Technology, Media and Telecom
- QualTek Services Inc.: Representation of QualTek Services Inc. and its subsidiaries in their Chapter 11 cases in the U.S. Bankruptcy Court for the Southern District of Texas. QualTek is a provider of infrastructure services and renewable energy project solutions to the North American telecommunications and power industries. With Kirkland’s assistance, QualTek’s fully consensual comprehensive restructuring will reduce the company’s total debt by nearly half, from approximately $625 million to approximately $318 million, substantially increase QualTek’s cash on hand, and strengthen its liquidity position.
- Premiere Global Services, Inc.: Represented Premiere Global Services, Inc. and its affiliates and subsidiaries in connection with an out-of-court restructuring by which PGi’s first lien lenders consensually foreclosed upon and sold the equity of Premiere Global Services, Inc. to a third-party buyer.
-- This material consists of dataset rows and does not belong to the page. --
(* ===== verification/Threads.v ===== *)
(** What the files about concurrency (CounterConc, LimitConc, LinkConc) share:
    goroutines that run at the same time over a shared state, that is a pool of
    program counters of which any one makes its next atomic step, with the
    rely-guarantee rule that proves an invariant of every interleaving; and
    maps of pointers to objects, with what publishing, changing and removing an
    object does to the map of the objects themselves. *)

From stdpp Require Import prelude gmap relations.

Lemma lookup_insert_list_cases {A} (l : list A) i j x y :
  <[i := x]> l !! j = Some y → (i = j ∧ x = y) ∨ (i ≠ j ∧ l !! j = Some y).
Proof. rewrite list_lookup_insert_Some. naive_solver. Qed.

(** * A pool of goroutines *)
Section pool.
Context {S P : Type} (step : S → P → S → P → Prop).

(** One goroutine of the pool makes one step. *)
Inductive pool_step : S * list P → S * list P → Prop :=
| pool_step_at s ts i p s' p' :
    ts !! i = Some p → step s p s' p' → pool_step (s, ts) (s', <[i := p']> ts).

Lemma pool_step_of i s ts p s' p' c :
  ts !! i = Some p → step s p s' p' → c = (s', <[i := p']> ts) → pool_step (s, ts) c.
Proof. intros ? ? ->. by econstructor. Qed.

(** What holds of the shared state ([I]) and of each goroutine ([L]) holds in
    every interleaving, when a step keeps both and disturbs no other one. *)
Lemma pool_invariant (I : S → Prop) (L : S → P → Prop) :
  (∀ s p s' p', I s → L s p → step s p s' p' → I s' ∧ L s' p' ∧ ∀ q, L s q → L s' q) →
  ∀ c c', rtc pool_step c c' → I c.1 → (∀ i p, c.2 !! i = Some p → L c.1 p) →
  I c'.1 ∧ (∀ i p, c'.2 !! i = Some p → L c'.1 p).
Proof.
  intros Hstep c c' Hr. induction Hr as [|c1 c2 c3 H _ IH]; intros HI HL; [done|].
  destruct H as [s ts i p s' p' Hi Hs]. simpl in *.
  destruct (Hstep s p s' p' HI (HL _ _ Hi) Hs) as (HI' & HL' & Hq).
  apply IH; [done|]. intros j q [[_ <-]|[_ Hj]]%lookup_insert_list_cases; eauto.
Qed.

(** The steps of one goroutine, which may run while the others wait. *)
Definition own_step (a b : S * P) : Prop := step a.1 a.2 b.1 b.2.

Lemma pool_one i s p s' p' ts :
  ts !! i = Some p → rtc own_step (s, p) (s', p') →
  rtc pool_step (s, ts) (s', <[i := p']> ts).
Proof.
  intros Hi Hr. remember (s, p) as a eqn:Ha. remember (s', p') as b eqn:Hb.
  revert s p ts Hi Ha. induction Hr as [|? [s1 p1] ? Hs _ IH]; intros s0 p0 ts Hi ->; simplify_eq/=.
  - by rewrite list_insert_id.
  - eapply rtc_l; [by apply (pool_step_of i _ _ p0 s1 p1)|].
    rewrite <- (list_insert_insert_eq ts i p' p1). apply (IH eq_refl s1 p1); [|done].
    apply list_lookup_insert_eq. by eapply lookup_lt_Some.
Qed.
End pool.

(** * Goroutines whose next step is determined *)
Section determined.
Context {S P : Type} (next : S → P → option (S * P)).

(** One goroutine that runs alone, for a number of steps or to its end. *)
Fixpoint run_alone (fuel : nat) (s : S) (p : P) : S * P :=
  match fuel with
  | O => (s, p)
  | Datatypes.S fuel =>
      match next s p with Some (s', p') => run_alone fuel s' p' | None => (s, p) end
  end.

Lemma run_alone_more n m s p :
  run_alone (n + m) s p = let '(s', p') := run_alone n s p in run_alone m s' p'.
Proof.
  revert s p. induction n as [|n IH]; intros s p; simpl; [done|].
  destruct (next s p) as [[s' p']|] eqn:Hs; [apply IH|].
  destruct m; simpl; by rewrite ?Hs.
Qed.

Lemma run_alone_stuck n s p : next s p = None → run_alone n s p = (s, p).
Proof. intros Hs. destruct n; simpl; by rewrite ?Hs. Qed.

(** A run that ended ends in as many steps or more. *)
Lemma run_alone_end n m s p s' p' :
  run_alone n s p = (s', p') → next s' p' = None → n ≤ m → run_alone m s p = (s', p').
Proof.
  intros Hr Hs Hn. replace m with (n + (m - n)) by lia.
  by rewrite run_alone_more, Hr, run_alone_stuck.
Qed.

Lemma run_alone_rtc (step : S → P → S → P → Prop) n s p :
  (∀ s p s' p', next s p = Some (s', p') → step s p s' p') → rtc (own_step step) (s, p) (run_alone n s p).
Proof.
  intros Hn. revert s p. induction n as [|n IH]; intros s p; simpl; [apply rtc_refl|].
  destruct (next s p) as [[s' p']|] eqn:Hs; [|apply rtc_refl].
  eapply (rtc_l _ _ (s', p')); [by apply Hn|apply IH].
Qed.

(** Two runs in a row, and one step in front. *)
Lemma run_alone_trans n m s p s1 p1 c :
  run_alone n s p = (s1, p1) → run_alone m s1 p1 = c → run_alone (n + m) s p = c.
Proof. intros Hn Hm. by rewrite run_alone_more, Hn. Qed.

Lemma run_alone_S n s p s1 p1 : next s p = Some (s1, p1) → run_alone (Datatypes.S n) s p = run_alone n s1 p1.
Proof. simpl. by intros ->. Qed.

(** A schedule: the numbers of the goroutines in the order of their steps. *)
Fixpoint run_schedule (order : list nat) (c : S * list P) : S * list P :=
  match order with
  | [] => c
  | i :: order =>
      match c.2 !! i ≫= next c.1 with
      | Some (s', p') => run_schedule order (s', <[i := p']> c.2)
      | None => c
      end
  end.

Lemma run_schedule_rtc (step : S → P → S → P → Prop) order c :
  (∀ s p s' p', next s p = Some (s', p') → step s p s' p') →
  rtc (pool_step step) c (run_schedule order c).
Proof.
  intros Hn. revert c. induction order as [|i order IH]; intros [s ps]; simpl; [apply rtc_refl|].
  destruct (ps !! i) as [p|] eqn:Hp; simpl; [|apply rtc_refl].
  destruct (next s p) as [[s' p']|] eqn:Hs; [|apply rtc_refl].
  eapply rtc_l; [|apply IH]. by eapply pool_step_of; [|apply Hn|].
Qed.
End determined.

(** * Maps of pointers *)
Section pointers.
Context `{Countable K} {V : Type} `{Empty V}.
Implicit Types (h : gmap nat V) (t : gmap K nat).

(** Every pointer leads to an object, and no two keys share one. *)
Record ptr_wf h t : Prop := {
  pw_alloc : ∀ k m, t !! k = Some m → is_Some (h !! m);
  pw_inj : ∀ k k' m, t !! k = Some m → t !! k' = Some m → k = k';
}.

(** The objects that the pointers lead to. *)
Definition deref h t : gmap K V := (λ m, default ∅ (h !! m)) <$> t.

Lemma deref_lookup h t k : deref h t !! k = (λ m, default ∅ (h !! m)) <$> (t !! k).
Proof. apply lookup_fmap. Qed.

Lemma ptr_fresh h t k : ptr_wf h t → t !! k ≠ Some (fresh (dom h)).
Proof. intros Hwf Hk. apply (is_fresh (dom h)), elem_of_dom. by eapply pw_alloc. Qed.

Lemma ptr_fresh_ne h t k m : ptr_wf h t → t !! k = Some m → fresh (dom h) ≠ m.
Proof. intros Hwf Hk <-. by eapply ptr_fresh. Qed.

Lemma ptr_wf_empty h : ptr_wf h ∅.
Proof. by split; intros *; rewrite lookup_empty. Qed.

Lemma ptr_wf_grow h h' t : ptr_wf h t → dom h ⊆ dom h' → ptr_wf h' t.
Proof.
  intros [Hm Hi] Hd. split; [|done]. intros k m Hk.
  apply elem_of_dom, Hd, elem_of_dom. by eapply Hm.
Qed.

Lemma ptr_wf_set h t m x : ptr_wf h t → ptr_wf (<[m := x]> h) t.
Proof. intros Hwf. eapply ptr_wf_grow; [done|apply dom_insert_subseteq]. Qed.

Lemma ptr_wf_publish h t k x :
  ptr_wf h t → ptr_wf (<[fresh (dom h) := x]> h) (<[k := fresh (dom h)]> t).
Proof.
  intros Hwf. pose proof (λ k, ptr_fresh h t k Hwf) as Hf. destruct Hwf as [Hm Hi]. split.
  - intros k' m [[_ <-]|[_ Hk]]%lookup_insert_Some; apply lookup_insert_is_Some';
      [by left|right; by eapply Hm].
  - intros k1 k2 m [[<- <-]|[_ H1]]%lookup_insert_Some [[<- H2]|[_ H2]]%lookup_insert_Some.
    + done.
    + by apply Hf in H2.
    + subst. by apply Hf in H1.
    + by eapply Hi.
Qed.

Lemma ptr_wf_delete h t k : ptr_wf h t → ptr_wf h (delete k t).
Proof.
  intros [Hm Hi]. split.
  - intros k' m [_ ?]%lookup_delete_Some. by eapply Hm.
  - intros k1 k2 m [_ ?]%lookup_delete_Some [_ ?]%lookup_delete_Some. by eapply Hi.
Qed.

Lemma deref_garbage h t x : ptr_wf h t → deref (<[fresh (dom h) := x]> h) t = deref h t.
Proof.
  intros Hwf. apply map_fmap_ext. intros k m Hk. rewrite lookup_insert_ne; [done|].
  by eapply ptr_fresh_ne.
Qed.

Lemma deref_publish h t k x :
  ptr_wf h t →
  deref (<[fresh (dom h) := x]> h) (<[k := fresh (dom h)]> t) = <[k := x]> (deref h t).
Proof.
  intros Hwf. unfold deref at 1. rewrite fmap_insert, lookup_insert_eq. simpl.
  f_equal. by apply deref_garbage.
Qed.

Lemma deref_update h t k m x :
  ptr_wf h t → t !! k = Some m → deref (<[m := x]> h) t = <[k := x]> (deref h t).
Proof.
  intros Hwf Hk. apply map_eq. intros k'. rewrite lookup_insert, !deref_lookup.
  case_decide as Hkk; [subst; rewrite Hk; simpl; by rewrite lookup_insert_eq|].
  destruct (t !! k') as [m'|] eqn:Hk'; simpl; [|done].
  rewrite lookup_insert_ne; [done|]. intros <-. apply Hkk. by eapply pw_inj.
Qed.

Lemma deref_delete h t k : deref h (delete k t) = delete k (deref h t).
Proof. apply fmap_delete. Qed.
End pointers.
The transaction resulted in mutual releases between the Company’s’ first lien lenders and the Company and related parties and an incremental financing commitment from the Company’s first lien lenders.
- Mood Media Corporation: Represented Mood Media Corporation and its affiliates in their Chapter 11 cases in the U.S. Bankruptcy Court of the Southern District of Texas. Mood Media obtained confirmation of its plan of reorganization in less than 24 hours on July 31, 2020 and emerged from Chapter 11 that same day. Mood Media provides services that aim to create connections between brands and consumers in stores through curated music and other visual and sensory solutions and currently has more than 500,000 subscriber stores in over 100 countries. Pursuant to the prepackaged Chapter 11 plan of reorganization, Mood Media deleveraged its balance sheet by more than $400 million.
- Answers Holdings, Inc.: Represented Answers Holdings, Inc. and certain of its subsidiaries in their prepackaged Chapter 11 cases. Answers is a leading global provider of high quality internet content and cloud-based customer solutions, and operates as three principal business divisions: Multiply; ForeSee; and Webcollage. The Chapter 11 cases de-levered the company by $471.4 million, representing over 86% of its prepetition funded debt obligations. As a result of forging consensus with approximately 90% of its creditors prior to the Chapter 11 cases, Answers’ prepackaged Chapter 11 plan received unanimous support from its voting creditors and was confirmed by the Bankruptcy Court in only 32 days.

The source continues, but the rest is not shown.